GEDCOM-Ruby
This is a module for the Ruby language that defines a callback-based GEDCOM parser. It does not do any validation of the GEDCOM file, but, using application-defined callback hooks, can traverse any well-formed GEDCOM.
The module also includes a sophisticated date parser that can parse any standard GEDCOM-formatted date (see the GEDCOM spec for details on the format).
Installation
On the command line:
gem install gedcom_ruby
Or add this to your Gemfile
gem 'gedcom_ruby'
Usage
Given the following GEDCOM:
0 @PERSON@ INDI
1 NAME /John Smith/
1 SEX M
1 BIRT
2 PLAC New York City, New York, USA
2 DATE 1 JAN 1899
1 DEAT
2 PLAC death place
2 DATE 31 DEC 1990
1 FAMS @FAMILY@
We'd be able to access these pieces, like so:
people = {}
current_person_id = nil
parser = GEDCOM::Parser.new
parser.before ['INDI'] do |id|
current_person_id = id
people[id] = {}
end
parser.before ['INDI', 'NAME'] {|name| people[current_person_id][:name] = name }
parser.after ['INDI'] {|id| puts "done processing #{people[current_person_id][:name]}" }
parser.parse "my_gedcom.ged"
Alternatively, you may create a custom parser class, which inherits from
GEDCOM::Parser
, in which case, there is a after_initialize
method, which
gets called at the end of the initialization. That's where you can set up your
callbacks.
Here's an example of a custom parser class:
class CustomParser < GEDCOM::Parser
def after_initialize
before ['INDI'] do |data|
# data -> "@PERSON@"
# This is called when we first see an individual
# Typically, this is where you'll initialize an object
end
before ['INDI', 'NAME'] do |data|
# data -> "/John Smith/"
# This is called when we get to an individual's name
end
before ['INDI', 'BIRT', 'DATE'] do |data|
# data -> "1 JAN 1899"
# This is called when we first see an individual's birth date
end
after ['INDI'] do |data|
# data -> "@PERSON@"
# This is called at the end of an individual
# Typically this is where you'll save your object
end
end
end
The before
and after
methods are used to register callbacks for specified
contexts. A "context" is simply an array of strings, where each element of the
array specifies a GEDCOM row type.
For example, ['INDI', 'NAME']
would be a NAME line, within the scope of an
INDI record.
Callbacks can be registered with a proc, a block or a method name. They take a single parameter, which is the data for that context
Once you've set up your parser, simply call its parse
method, passing it a filename, a string, or IO instance.
API Reference
module GEDCOM
class Parser
def initialize(&block)
# Constructor. Can optionally be called with a block, which is
# used to define the before and after callbacks.

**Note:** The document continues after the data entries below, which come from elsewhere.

(* ===== verification/Vm.v ===== *)
(** Virtual memory, [vm.rs]: page-table entries, the four-level walk,
    mapping, duplication, growing and shrinking user memory, copying out, and
    the kernel's map.  Tables are pages of the page allocator's memory, so
    every operation acts on its state; a page table is the address of its
    root, zero for the null pointer. *)
From stdpp Require Import base list gmap strings.
From Stdlib Require Import ZArith Lia.
From S2P Require Import Prelude.
From S2P Require Import Arch.
From S2P Require Import Kalloc.
From S2P Require Import Kmem.

(** ** Flags and entries *)
Definition PRESENT : Z := 1.
Definition WRITE : Z := Z.shiftl 1 1.
Definition USER : Z := Z.shiftl 1 2.
Definition WRTHRU : Z := Z.shiftl 1 3.
Definition NOCACHE : Z := Z.shiftl 1 4.
Definition NX : Z := Z.shiftl 1 63.
(** The bits that have a flag. *)
Definition PageFlags_all : Z := Z.lor 0x1FF NX.
Definition devflags : Z := Z.lor (Z.lor (Z.lor WRITE WRTHRU) NOCACHE) NX.

Definition MIB : Z := 1024 * 1024.
Definition GIB : Z := MIB * 1024.

Definition PHYS_PAGE_MASK : Z := 0x00007FFFFFFFF000.
Definition Entry_new (pa flags : Z) : Z := Z.lor (Z.land pa PHYS_PAGE_MASK) flags.
Definition entry_flags (e : Z) : Z := Z.land e PageFlags_all.
Definition is_present (e : Z) : bool := Z.land (entry_flags e) PRESENT =? PRESENT.
Definition is_user (e : Z) : bool := Z.land (entry_flags e) USER =? USER.
Definition is_zero (e : Z) : bool := e =? 0.
Definition phys_page_addr (e : Z) : Z := Z.land e PHYS_PAGE_MASK.
Definition enable (e : Z) : Z := Z.lor e PRESENT.
(** The sum cannot overflow: the mask leaves 47 bits. *)
Definition virt_page_addr (e : Z) : Z := phys_page_addr e + KERNBASE.

(** ** Tables

    Levels are numbered 4 (the root) to 1; the entry of [va] at level [lvl]. *)
Definition index (lvl va : Z) : Z := Z.land (Z.shiftr va (12 + 9 * (lvl - 1))) 0x1FF.

Definition get_entry (pg : list Z) (k : Z) : Z := from_le (zslice pg (8 * k) (8 * k + 8)).
Definition set_entry (pg : list Z) (k e : Z) : list Z := zsplice pg (8 * k) (le_bytes 8 e).

Definition page_at (a : Z) : M FreeList (list Z) :=
  fl ← gets id; expect (pages fl !! a) "dangling page".
Definition write_page (a : Z) (pg : list Z) : M FreeList unit :=
  modify (fun fl => mkFreeList (next fl) (<[a := pg]> (pages fl))).

Definition read_entry (tbl k : Z) : M FreeList Z :=
  pg ← page_at tbl; mret (get_entry pg k).
Definition write_entry (tbl k e : Z) : M FreeList unit :=
  pg ← page_at tbl; write_page tbl (set_entry pg k e).

(** [Table::next] and [Table::next_mut]. *)
Definition tnext (lvl va tbl : Z) : M FreeList (option Z) :=
  e ← read_entry tbl (index lvl va);
  mret (if is_present e then Some (virt_page_addr e) else None).

Definition page_phys_addr (a : Z) : M FreeList Z := lift (addr_to_phys a).

Definition tnext_mut (lvl va tbl : Z) : M FreeList (option Z) :=
  let k := index lvl va in
  e ← read_entry tbl k;
  if is_present e then mret (Some (virt_page_addr e))
  else
    page ← Kalloc.alloc;
    match page with
    | None => mret None
    | Some a =>
      write_page a page_clear;;
      pa ← page_phys_addr a;
      let e' := Entry_new pa (Z.lor (Z.lor PRESENT USER) WRITE) in
      write_entry tbl k e';;
      mret (Some (virt_page_addr e'))
    end.

(** Rust's [and_then] on the option a walk returns. *)
Definition and_then {A} (m : M FreeList (option A)) {B} (f : A -> M FreeList (option B)) : M FreeList (option B) :=
  m ≫= fun o => match o with Some a => f a | None => mret None end.

Definition table_is_empty (tbl : Z) : M FreeList bool :=
  pg ← page_at tbl; mret (forallb (fun k => is_zero (get_entry pg k)) (zrange 0 512)).

Definition table_entry (va tbl : Z) : M FreeList (option Z) :=
  e ← read_entry tbl (index 1 va); mret (if is_present e then Some e else None).

(** ** Translation and mapping *)
Definition as_ref (root : Z) : option Z := if root =? 0 then None else Some root.

Definition entry_for (root va : Z) : M FreeList (option Z) :=
  match as_ref root with
  | None => mret None
  | Some p4 => and_then (and_then (and_then (tnext 4 va p4) (tnext 3 va)) (tnext 2 va)) (table_entry va)
  end.

Definition translate (root va : Z) : M FreeList (option Z) :=
  o ← entry_for root va;
  mret (match o with Some e => Some (phys_page_addr e + va mod PAGE_SIZE) | None => None end).

Definition map_to (root pa va flags : Z) : M FreeList (result unit) :=
  match as_ref root with
  | None => mret (Err "No page table to map into")
  | Some p4 =>
    o ← and_then (and_then (tnext_mut 4 va p4) (tnext_mut 3 va)) (tnext_mut 2 va);
    match o with
    | Some p1 => write_entry p1 (index 1 va) (enable (Entry_new pa flags));; mret (Ok tt)
    | None => mret (Err "Allocation failed")
    end
  end.

Fixpoint map_each (root flags : Z) (pas : list Z) : M FreeList (result unit) :=
  match pas with
  | [] => mret (Ok tt)
  | pa :: pas' =>
    va ← lift (phys_to_addr pa);
    _ <-? map_to root pa va flags;;
    map_each root flags pas'
  end.

(** The range includes its end. *)
Definition map_phys_range (root start stop flags : Z) : M FreeList (result unit) :=
  map_each root flags (step_range start (stop + 1) PAGE_SIZE).
Definition map_phys_dev_range (root start stop : Z) : M FreeList (result unit) :=
  map_phys_range root start stop devflags.

(** ** Freeing user pages *)
Fixpoint free_level1 (tbl : Z) (vas : list Z) : M FreeList unit :=
  match vas with
  | [] => mret tt
  | va :: vas' =>
    e ← read_entry tbl (index 1 va);
    (if is_present e then Kalloc.free (virt_page_addr e);; write_entry tbl (index 1 va) 0 else mret tt);;
    free_level1 tbl vas'
  end.

Definition check_range (start stop span : Z) : M FreeList unit :=
  assert_ (start mod PAGE_SIZE =? 0) "assertion failed: start % PAGE_SIZE";;
  assert_ (stop mod PAGE_SIZE =? 0) "assertion failed: end % PAGE_SIZE";;
  assert_ (stop - start <=? span) "too big".

Definition free_user_pages1 (tbl start stop : Z) : M FreeList unit :=
  if start <? stop then
    check_range start stop (2 * MIB);;
    free_level1 tbl (step_range start stop PAGE_SIZE)
  else mret tt.

(** The loop of a table above level 1: [free] frees the range within one of
    its entries, which span [span] bytes. *)
Fixpoint free_entries (lvl span : Z) (free : Z -> Z -> Z -> M FreeList unit) (tbl start stop : Z)
    (vas : list Z) : M FreeList unit :=
  match vas with
  | [] => mret tt
  | va :: vas' =>
    let k := index lvl va in
    e ← read_entry tbl k;
    (if is_present e then
       let nt := virt_page_addr e in
       free nt (Z.max start va) (Z.min stop (va + span));;
       empty ← table_is_empty nt;
       if empty : bool then Kalloc.free nt;; write_entry tbl k 0 else mret tt
     else mret tt);;
    free_entries lvl span free tbl start stop vas'
  end.

Definition align_down (a span : Z) : Z := Z.land a (lnotw 64 (span - 1)).

Definition free_user_pages2 (tbl start stop : Z) : M FreeList unit :=
  if start <? stop then
    check_range start stop GIB;;
    free_entries 2 (2 * MIB) free_user_pages1 tbl start stop
      (step_range (align_down start (2 * MIB)) stop (2 * MIB))
  else mret tt.

Definition free_user_pages3 (tbl start stop : Z) : M FreeList unit :=
  if start <? stop then
    check_range start stop (512 * GIB);;
    free_entries 3 GIB free_user_pages2 tbl start stop (step_range (align_down start GIB) stop GIB)
  else mret tt.

Definition free_user_pages (root start stop : Z) : M FreeList unit :=
  if start <? stop then
    start ← lift (page_round_up start);
    stop ← lift (page_round_up stop);
    p4 ← expect (as_ref root) "called `Option::unwrap()` on a `None` value";
    free_entries 4 (512 * GIB) free_user_pages3 p4 start stop
      (step_range (align_down start (512 * GIB)) stop (512 * GIB))
  else mret tt.

(** [vm::free], which dropping a page table runs. *)
Definition vm_free (root : Z) : M FreeList unit :=
  free_user_pages root 0 USEREND;;
  Kalloc.free root.

(** ** Growing and shrinking *)
Definition dealloc_user (root old_size new_size : Z) : M FreeList (result Z) :=
  if old_size <=? new_size then mret (Ok old_size)
  else free_user_pages root new_size old_size;; mret (Ok new_size).

Fixpoint alloc_pages (root old_size new_size flags : Z) (vas : list Z) : M FreeList (result Z) :=
  match vas with
  | [] => mret (Ok new_size)
  | va :: vas' =>
    page ← Kalloc.alloc;
    match page with
    | None =>
      r ← dealloc_user root new_size old_size;
      expect_ok r "user dealloc";;
      mret (Err "alloc_user: failed to alloc user page")
    | Some a =>
      pa ← page_phys_addr a;
      r ← map_to root pa va (Z.lor flags USER);
      match r with
      | Ok _ => alloc_pages root old_size new_size flags vas'
      | Err status =>
        r ← dealloc_user root new_size old_size;
        expect_ok r "user dealloc";;
        mret (Err status)
      end
    end
  end.

Definition alloc_user (root old_size new_size flags : Z) : M FreeList (result Z) :=
  if USEREND <? new_size then mret (Err "alloc_user: new size extends into kernel")
  else if new_size <=? old_size then mret (Ok old_size)
  else
    old_end ← lift (page_round_up old_size);
    new_end ← lift (page_round_up new_size);
    alloc_pages root old_size new_size flags (step_range old_end new_end PAGE_SIZE).

(** ** Duplication *)
Definition dup_kern (root : Z) : M FreeList (option Z) :=
  match as_ref root with
  | None => mret None
  | Some src =>
    page ← Kalloc.alloc;
    match page with
    | None => mret None
    | Some a =>
      spg ← page_at src;
      pg ← page_at a;
      write_page a (zsplice pg (256 * 8) (zslice spg (256 * 8) (512 * 8)));;
      mret (Some a)
    end
  end.

Definition new_pgtbl (kpgtbl : Z) : M FreeList (result Z) :=
  o ← dup_kern kpgtbl; mret (ok_or o "exec: cannot allocate new page table").

Fixpoint copy_region (src dst : Z) (vas : list Z) : M FreeList (option unit) :=
  match vas with
  | [] => mret (Some tt)
  | va :: vas' =>
    o ← entry_for src va;
    e ← expect o "entry should exist";
    assert_ (is_present e) "dup: page not present";;
    page ← Kalloc.alloc;
    match page with
    | None => mret None
    | Some a =>
      pg ← page_at (virt_page_addr e);
      write_page a pg;;
      pa ← page_phys_addr a;
      r ← map_to dst pa va (entry_flags e);
      if is_ok r then copy_region src dst vas' else Kalloc.free a;; mret None
    end
  end.

(** A table that is not returned is dropped, hence freed. *)
Definition dup (root size : Z) : M FreeList (option Z) :=
  o ← dup_kern root;
  match o with
  | None => mret None
  | Some table =>
    r ← copy_region root table (step_range 0 size PAGE_SIZE);
    match r with
    | None => vm_free table;; mret None
    | Some _ =>
      r ← copy_region root table (step_range USERSTACK USEREND PAGE_SIZE);
      match r with
      | None => vm_free table;; mret None
      | Some _ => mret (Some table)
      end
    end
  end.

(** ** Copying out *)
Definition user_addr_to_kern_page (root va : Z) : M FreeList (result Z) :=
  o ← entry_for root va;
  match o with
  | None => mret (Err "no mapping for user address")
  | Some e =>
    if negb (is_present e) || negb (is_user e) then mret (Err "bad user address")
    else mret (Ok (virt_page_addr e))
  end.

(** Each pass copies at least a byte, so a pass per byte is enough fuel. *)
Fixpoint copy_out_loop (fuel : nat) (root : Z) (data : list Z) (va : Z) : M FreeList (result unit) :=
  match fuel with
  | O => if zlen data =? 0 then mret (Ok tt) else diverge
  | S fuel' =>
    if zlen data =? 0 then mret (Ok tt)
    else
      let va0 := page_round_down va in
      dst <-? user_addr_to_kern_page root va0;;
      pg ← page_at dst;
      let off := va - va0 in
      let n := Z.min (PAGE_SIZE - off) (zlen data) in
      write_page dst (zsplice pg off (take (Z.to_nat n) data));;
      va' ← lift (add_ovf 64 va0 PAGE_SIZE);
      copy_out_loop fuel' root (drop (Z.to_nat n) data) va'
  end.
Definition copy_out (root : Z) (data : list Z) (va : Z) : M FreeList (result unit) :=
  copy_out_loop (length data) root data va.

(** ** The kernel's map

    The linker's symbols are parameters: the ends of the text, of the
    read-only data and of the kernel, as physical addresses. *)
Fixpoint map_memory (root end_phys : Z) (mem_map : list MemMapEntry) : M FreeList unit :=
  match mem_map with
  | [] => mret tt
  | e :: es =>
    let flags := match me_typ e with
                 | Memory => Some (Z.lor WRITE NX)
                 | System => Some devflags
                 | _ => None
                 end in
    match flags with
    | None => mret tt
    | Some flags =>
      if me_end e <? end_phys then mret tt
      else r ← map_phys_range root (Z.max (me_start e) end_phys) (me_end e) flags;
           expect_ok r "init map failed"
    end;;
    map_memory root end_phys es
  end.

Fixpoint map_custom (root : Z) (regions : list (Z * Z * Z)) : M FreeList unit :=
  match regions with
  | [] => mret tt
  | (start, stop, flags) :: rs =>
    r ← map_phys_range root start stop flags;
    expect_ok r "init mapping failed";;
    map_custom root rs
  end.

Definition custom_map (text_phys etext_phys erodata_phys end_phys : Z) : list (Z * Z * Z) :=
  [(0x01000, 0x07000, Z.lor WRITE NX);
   (0x07000, 0x08000, Z.lor WRITE NX);
   (0x08000, 0x80000, Z.lor WRITE NX);
   (0x80000, 0xA0000, NX);
   (0xA0000, 0xC0000, devflags);
   (0xC0000, 0x100000, NX);
   (text_phys, etext_phys, 0);
   (etext_phys, erodata_phys, NX);
   (erodata_phys, end_phys, Z.lor WRITE NX);
   (end_phys, 64 * 1024 * 1024, Z.lor WRITE NX);
   (DEVSPACE, GIG4, devflags)].

Definition vm_init (mem_map : list MemMapEntry) (etext_phys erodata_phys end_phys : Z) : M FreeList Z :=
  page ← Kalloc.alloc;
  root ← expect page "alloc kernel page table root";
  write_page root page_clear;;
  map_memory root end_phys mem_map;;
  map_custom root (custom_map 0x100000 etext_phys erodata_phys end_phys);;
  mret root.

def before(context, proc=nil, &block)
# Registers the given proc or block to be called
# as soon as the given context is recognized.
def after(context, proc=nil, &block)
# Registers the given proc or block to be called as soon as
# the given context expires.
def auto_concat=(boolean)
# Sets the auto-concatenation mode (defaults to true/on).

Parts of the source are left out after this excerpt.